APPELLATE JURISDICTION

JUDGE ROBIN QC

Appeal No BD4737 of 2004

ALEX LAR

Appellant

and

 

KEITH DOUGLAS SCOTT

Respondent

BRISBANE

DATE 23/08/2005

ORDER

CATCHWORDS:

Appeal to District Court from Magistrate against the granting of summary judgment under UCPR r 292 - claim by solicitor against his client for costs - defendant asserted his belief that all work to be done by solicitors was covered by legal aid certificates, that he would have nothing to pay - associated application to quash or stay enforcement warrant under which two parcels of real property were to be sold within days - appeal dismissed - defendant's asserted belief he was not to be liable to pay anything insufficient basis for requiring a trial of the claim

HIS HONOUR: Mr Lar, the appellant is a disappointed litigant on a number of counts. He apparently experienced difficulties of a matrimonial nature around 2001, getting involved in issues to do with custody and property and even domestic violence proceedings. He obtained a grant of legal aid but Mr Scott's firm did the work. Mr Scott became the plaintiff in the Magistrates Court proceedings commenced on the 8th of October, 2001 at Beenleigh claiming $4193.08 plus interest and costs. Difficulty was experienced in locating Mr Lar for purposes of service and at least two 12 month extensions of the currency of the claim were obtained.

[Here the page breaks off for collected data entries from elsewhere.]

Lemma bucket_append_keys (pid : string) (row : match_row)
    (buckets : list (string * list match_row)) :
  map fst (bucket_append pid row buckets)
  = if bool_decide (pid ∈ map fst buckets) then map fst buckets
    else map fst buckets ++ [pid].
Proof.
  induction buckets as [|[k rows] rest IH]; [reflexivity|].
  cbn [bucket_append map fst].
  destruct (String.eqb k pid) eqn:Ek.
  - apply String.eqb_eq in Ek. subst k.
    rewrite bool_decide_eq_true_2 by apply list_elem_of_here. reflexivity.
  - apply String.eqb_neq in Ek. cbn [map fst]. rewrite IH.
    destruct (bool_decide (pid ∈ map fst rest)) eqn:Eb.
    + apply bool_decide_eq_true in Eb.
      rewrite bool_decide_eq_true_2 by (now apply list_elem_of_further). reflexivity.
    + apply bool_decide_eq_false in Eb.
      rewrite bool_decide_eq_false_2; [reflexivity|].
      rewrite not_elem_of_cons. split; [congruence|exact Eb].
Qed.

Lemma rows_of_nil_unseen (pid : string) (seen : list match_row) :
  Forall (fun r => mr_player_id r <> pid) seen -> Spec.rows_of pid seen = [].
Proof.
  induction 1 as [|r seen Hr _ IH]; [reflexivity|].
  unfold Spec.rows_of in *. simpl. apply String.eqb_neq in Hr. now rewrite Hr.
Qed.

Lemma grouped_step (seen : list match_row) (row : match_row)
    (buckets : list (string * list match_row)) :
  grouped seen buckets ->
  grouped (seen ++ [row]) (bucket_append (mr_player_id row) row buckets).
Proof.
  intros (HN & HF & HS). split; [|split].
  - rewrite bucket_append_keys. case_bool_decide as Hin; [exact HN|].
    apply NoDup_app. split; [exact HN|]. split.
    + intros x Hx Hx'. apply list_elem_of_singleton in Hx'. now subst.
    + apply NoDup_singleton.
  - apply bucket_append_rows; [exact HN | exact HF |].
    intros Hn. apply rows_of_nil_unseen.
    apply (Forall_impl _ _ _ HS). intros r Hr E. apply Hn. now rewrite <- E.
  - rewrite bucket_append_keys. apply Forall_app. split.
    + apply (Forall_impl _ _ _ HS). intros r Hr.
      case_bool_decide; [exact Hr|]. apply elem_of_app. now left.
    + constructor; [|constructor].
      case_bool_decide as Hin; [exact Hin|]. apply elem_of_app. right.
      apply list_elem_of_here.
Qed.

Lemma group_rows_from (rows seen : list match_row)
    (buckets : list (string * list match_row)) :
  grouped seen buckets ->
  grouped (seen ++ rows)
          (fold_left (fun buckets row => bucket_append (mr_player_id row) row buckets)
                     rows buckets).
Proof.
  revert seen buckets. induction rows as [|row rows IH]; intros seen buckets H.
  - now rewrite app_nil_r.
  - simpl. replace (seen ++ row :: rows) with ((seen ++ [row]) ++ rows)
      by (now rewrite <- app_assoc).
    apply IH. now apply grouped_step.
Qed.

Lemma group_rows_grouped (rows : list match_row) : grouped rows (group_rows rows).
Proof.
  apply (group_rows_from rows [] []).
  split; [apply NoDup_nil_2|]. split; constructor.
Qed.

Lemma aggregate_buckets_spec (buckets : list (string * list match_row)) :
  Forall (fun b => b.2 <> []) buckets ->
  exists out,
    aggregate_buckets buckets = Ok out
    /\ Forall2 (fun b a => pd_player_id (agg_player a) = b.1
                           /\ Spec.aggregates b.2 (agg_player a)) buckets out.
Proof.
  induction 1 as [|[pid rows] rest Hne _ (out & E & IH)]; simpl.
  - exists []. split; [reflexivity | constructor].
  - destruct (aggregate_bucket_spec pid rows Hne) as (a & -> & Hp & Ha).
    unfold_result. rewrite E. exists (a :: out). split; [reflexivity|].
    constructor; [now split | exact IH].
Qed.

(** The aggregator as a whole: it returns one row per player, in the
    order of first appearance, each built from all of the player's rows. *)
Lemma aggregate_player_stats_spec (rows : list match_row) :
  exists out,
    aggregate_player_stats rows = Ok out
    /\ NoDup (map (fun a => pd_player_id (agg_player a)) out)
    /\ (forall r, r ∈ rows ->
          exists a, a ∈ out /\ pd_player_id (agg_player a) = mr_player_id r)
    /\ (forall a, a ∈ out ->
          Spec.rows_of (pd_player_id (agg_player a)) rows <> []
          /\ Spec.aggregates (Spec.rows_of (pd_player_id (agg_player a)) rows)
                             (agg_player a)).
Proof.
  destruct (group_rows_grouped rows) as (HN & HF & HS).
  unfold aggregate_player_stats.
  destruct (aggregate_buckets_spec (group_rows rows)) as (out & E & H2).
  { apply (Forall_impl _ _ _ HF). tauto. }
  exists out. split; [exact E|].
  assert (Hkeys : map (fun a => pd_player_id (agg_player a)) out
                  = map fst (group_rows rows)).
  { clear -H2. induction H2 as [|b a bs out' [Hp _] _ IH]; [reflexivity|].
    simpl. now rewrite Hp, IH. }
  split; [now rewrite Hkeys|]. split.
  - intros r Hr.
    pose proof (proj1 (Forall_forall _ _) HS r Hr) as Hin.
    rewrite <- Hkeys in Hin. apply list_elem_of_fmap in Hin as (a & Ea & Ha).
    exists a. now split.
  - intros a Ha.
    apply list_elem_of_lookup in Ha as (i & Hi).
    destruct (Forall2_lookup_r _ _ _ _ _ H2 Hi) as (b & Hb & Hp & Hagg).
    apply list_elem_of_lookup_2 in Hb.
    destruct (proj1 (Forall_forall _ _) HF b Hb) as [Eb Hne].
    rewrite Hp, <- Eb. now split.
Qed.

An amended claim by which the basic claim was increased to $9101.63 was filed on the 15th of June, 2004. Mr Lar was then served and, acting for himself, he filed a defence and counter claim. The defence resembles the typical evasive ones in debt collection-type claims of times long past. Mr Lar was probably unaware that the effect of the UCPR was that he was essentially admitting the allegations of the statement of claim. The defence was in the following terms:

"The defendant relies on the following facts in defence of the claim:

The defendant does not admit the allegation in paragraph 4 of the statement of claim.

The defendant has made reasonable inquiries and remains uncertain of the truth or otherwise of the allegation and is unable to admit it because the costs should have been billed and paid for by Legal Aid Queensland.

The defendant had Legal Aid grant's in relation to the matrimonial file to do with domestic violence and family law for interim & final orders."

The counter claim was as follows:

" CUNTERCLAIM (sic)

This counter claim is made by the Defendant against:

The Plaintiff: KEITH DOUGLAS SCOTT

This counterclaim is made in reliance upon the following facts:

  1. The plaintiff misrepresented the defendant in domestic violence & family court proceedings.
  2. The defendant had a domestic violence order issued against them that affected their career aspirations that resulted in substantial loss of income.
  3. The defendant has suffered emotional & psychological stress due to the false accusations and the unforseen events.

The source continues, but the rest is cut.